Within Morocco are the Spanish exclaves of Ceuta and Melilla, on the Mediterranean
coast. Several small islands off the northern coast of Morocco are also
possessions of Spain. From 1912 to 1956 Morocco itself was divided into
French and Spanish protectorates. The area of Morocco is 453,730 sq km
(175,186 sq mi). Since 1979 Morocco has also occupied the adjacent region
known as Western Sahara (formerly Spanish Sahara).
II. Land and Resources
Morocco has the broadest plains and the highest mountains in North Africa.
The country has four main natural regions: an area of highlands, called
Er Rif, paralleling the Mediterranean coast; the Atlas Mountains, extending
across the country in a southwestern to northeastern direction between
the Atlantic Ocean and Er Rif, from which the mountains are separated by
the Taza Depression; a region of broad coastal plains along the Atlantic
Ocean, framed in the arc formed by Er Rif and the Atlas Mountains; and
the plains and valleys south of the Atlas Mountains, which merge with the
Sahara along the southeastern borders of the country. Most Moroccans inhabit
the Atlantic coastal plain. The highest mountain is Jebel Toubkal (4,165
m/13,665 ft), in the Grand Atlas range. Elevations in Er Rif attain heights
of 2,450 m (8,040 ft). Morocco has many rivers, which, although unimportant
for navigation, are used for irrigation and for generating electric power.
The chief rivers are the Moulouya, which drains into the Mediterranean
Sea, and the Sebou, which flows into the Atlantic Ocean.
Along the Mediterranean, Morocco has a subtropical climate, tempered
by oceanic influences that give the coastal cities moderate temperatures.
At Essaouira (Mogador), for example, temperatures average 16.4° C (61.5°
F) in January and 22.5° C (72.5° F) in August. Toward the interior,
winters are colder and summers warmer. Thus, in Fès the mean temperature
is 10° C (50° F) in January and 26.9° C (80.5° F) in August.
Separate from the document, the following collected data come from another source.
(* ===== verification/OpenApi.v ===== *)
(** OpenAPI documents and their validator: [internal/openapi/types.go],
    [config.go] and [validator.go].

    Maps are [gmap]s; where the code ranges over one, in an order that Go does not
    fix, the entries come in the order of [map_to_list].  Fields of [types.go]
    that nothing sets or reads — examples, callbacks, links, composed schemas —
    are left out. *)

From Stdlib Require Import ZArith Lia Ascii.
From stdpp Require Import base strings list gmap.
From S2P Require Import Prelude GoStrings GoText.

#[local] Open Scope string_scope.
#[local] Open Scope Z_scope.

(** ** Documents *)

(** Values of type [any] that documents hold. *)
Inductive Any := AnyNil | AnyString (s : string) | AnyFloat (f : float64) | AnyBool (b : bool).

Record Contact := mkContact { ct_Name : string; ct_URL : string; ct_Email : string }.
Record License := mkLicense { lc_Name : string; lc_URL : string }.
Record Info := mkInfo {
  in_Title : string; in_Description : string; in_TermsOfService : string; in_Contact : option Contact; in_License : option License;
  in_Version : string }.
Record Server := mkServer { sv_URL : string; sv_Description : string }.
(** ** Parameters of functions *)
Definition is_integral (f : float64) : bool :=
  let in_range z := (int64_min <=? z) && (z <=? int64_max) in
  match f with
  | S754_zero _ => true
  | S754_finite neg m e =>
      let z := f_trunc neg m e in SFeqb f (f_of_int (if in_range z then z else int_of_huge f))
  | _ => SFeqb f (f_of_int (int_of_huge f))
  end.
Fixpoint schemaFromExpression (e : Expression) : Schema :=
  match e with
  | StringLiteral _ s => set_Example (AnyString s) (typed "string" "")
  | NumberLiteral _ f => set_Example (AnyFloat f) (typed (if is_integral f then "integer" else "number") "")
  | BoolLiteral _ b => set_Example (AnyBool b) (typed "boolean" "")
  | ArrayLiteral _ elements =>
      set_Items (match elements with e :: _ => Some (schemaFromExpression e) | [] => None end) (typed "array" "")
  | _ => typed "object" ""
  end.
Definition inferParamSchema (p : Parameter_) : Schema :=
  if negb (String.eqb (par_Type p) "") then SchemaFromType (par_Type p)
  else match Default p with NilExpr => typed "string" "" | e => schemaFromExpression e end.
Definition mapParameter (p : Parameter_) (path : string) : ApiParameter :=
  let isPathParam := Contains path ("{" ++ par_Name p ++ "}") in
  mkApiParameter "" (par_Name p) (if isPathParam then "path" else "query") "" isPathParam (Some (inferParamSchema p)).
Definition mapFunction (pos : Position) (name : string) (params : list Parameter_) (m : OpenAPI) : OpenAPI :=
  let '(method, path) := parseHandlerName name in
  if String.eqb method "" then m
  else
    put_operation method path
      (mkOperation [] (generateSummary method path) "" name (map (fun p => mapParameter p path) params) None
         (<["200" := mkResponse "" "Success" ∅]> (<["400" := mkResponse "" "Bad Request" ∅]>
           {["500" := mkResponse "" "Internal Server Error" ∅]})) false [] name [] (Position_String pos)) m.

(** ** Collections *)
Definition has_modifier (n : string) (ms : list Modifier) : bool := existsb (fun m => String.eqb (Lower (mod_Name m)) n) ms.
Definition isOptionalField (f : MongoFieldDecl) : bool := has_modifier "optional" (mf_Modifiers f).

(** The schema of a type name that is in lower case; [items] is what an array has. *)
Definition mongo_named (typeName : string) (items : option Schema) : Schema :=
  let among := fun l => one_of l typeName in
  if among ["objectid"] then
    set_Keywords (mkKeywords None None None None None None "^[a-fA-F0-9]{24}$" None None)
      (set_Description "MongoDB ObjectID" (typed "string" "objectid"))
  else if among ["string"] then typed "string" ""
  else if among ["int"; "integer"] then typed "integer" ""
  else if among ["int32"] then typed "integer" "int32"
  else if among ["int64"] then typed "integer" "int64"
  else if among ["double"; "float"; "number"] then typed "number" ""
  else if among ["decimal"; "decimal128"] then typed "string" "decimal"
  else if among ["bool"; "boolean"] then typed "boolean" ""
  else if among ["date"; "datetime"; "timestamp"] then typed "string" "date-time"
  else if among ["binary"; "bindata"] then typed "string" "binary"
  else if among ["array"] then set_Items items (typed "array" "")
  else if among ["object"; "document"] then typed "object" ""
  else GenerateRef typeName.

(** The properties and the required names of fields, given the schemas of their
    types; of two fields with a name the second is a property. *)
Definition mongo_fields {T} (type : option T -> Schema) (fs : list (MongoFieldOf T)) : gmap string Schema * list string :=
  fold_left (fun '(props, required) f =>
    let s := type (mf_Type f) in
    (<[mf_Name f := if has_modifier "nullable" (mf_Modifiers f) then set_Nullable true s else s]> props,
     if has_modifier "optional" (mf_Modifiers f) then required else (required ++ [mf_Name f])%list)) fs (∅, []).
Fixpoint mapMongoType (t : MongoTypeRef) : Schema :=
  match t with
  | mkMongoTypeRef _ name params doc =>
      match doc with
      | Some d =>
          let '(props, required) :=
            mongo_fields (fun t => match t with Some t => mapMongoType t | None => typed "object" "" end) (ed_Fields d) in
          set_Properties props required (typed "object" "")
      | None => mongo_named (Lower name) (match params with p :: _ => Some (mongo_named (Lower p) None) | [] => None end)
      end
  end.
Definition map_mongo_type (t : option MongoTypeRef) : Schema := match t with Some t => mapMongoType t | None => typed "object" "" end.
Definition mapCollection (c : CollectionDecl) (m : OpenAPI) : OpenAPI :=
  let '(props, required) := mongo_fields map_mongo_type (cd_Fields c) in
  let description := if String.eqb (cd_Description c) "" then "MongoDB collection: " ++ cd_Name c else cd_Description c in
  AddSchema (cd_Name c) (set_extensions (cd_Name c) "" (set_Description description (set_Properties props required (typed "object" "")))) m.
At high altitudes temperatures of less than -17.8° C (0° F) are
not uncommon, and mountain peaks are covered with snow during most of the
year. Rain falls mainly during the winter months. Precipitation is heaviest
in the northwest and lightest in the east and south. The average annual
precipitation is about 955 mm (about 37.5 in) in Tangier, 430 mm (17 in)
in Casablanca, 280 mm (11 in) in Essaouira, and less than 102 mm (4 in)
in the Sahara.
B. Natural Resources
Morocco's resources are primarily agricultural, but mineral resources
are also significant. Among the latter the most important is phosphate
rock; other minerals include coal, iron, lead, manganese, petroleum, silver,
tin, and zinc.
C. Plants and Animals
The mountainous regions of Morocco contain extensive areas of forest, including large stands of cork oak, evergreen oak, juniper, cedar, fir, and pine. Except for areas under cultivation, the plains are usually covered with scrub brush and alfa grass. On the plain of Sous, near the southern border, is a large forest of argan, thorny trees found principally in Morocco.
Moroccan wildlife represents a mingling of European and African species.
Of the animals characteristic of Europe, the fox, rabbit, otter, and squirrel
abound; of predominantly African types, the gazelle, wild boar, panther,
baboon, wild goat, and horned viper are common.
The soils along the coast of Morocco are halomorphic and humus-carbonate; inland areas have podzolic and steppe soils. The southern part of the country is mainly desert.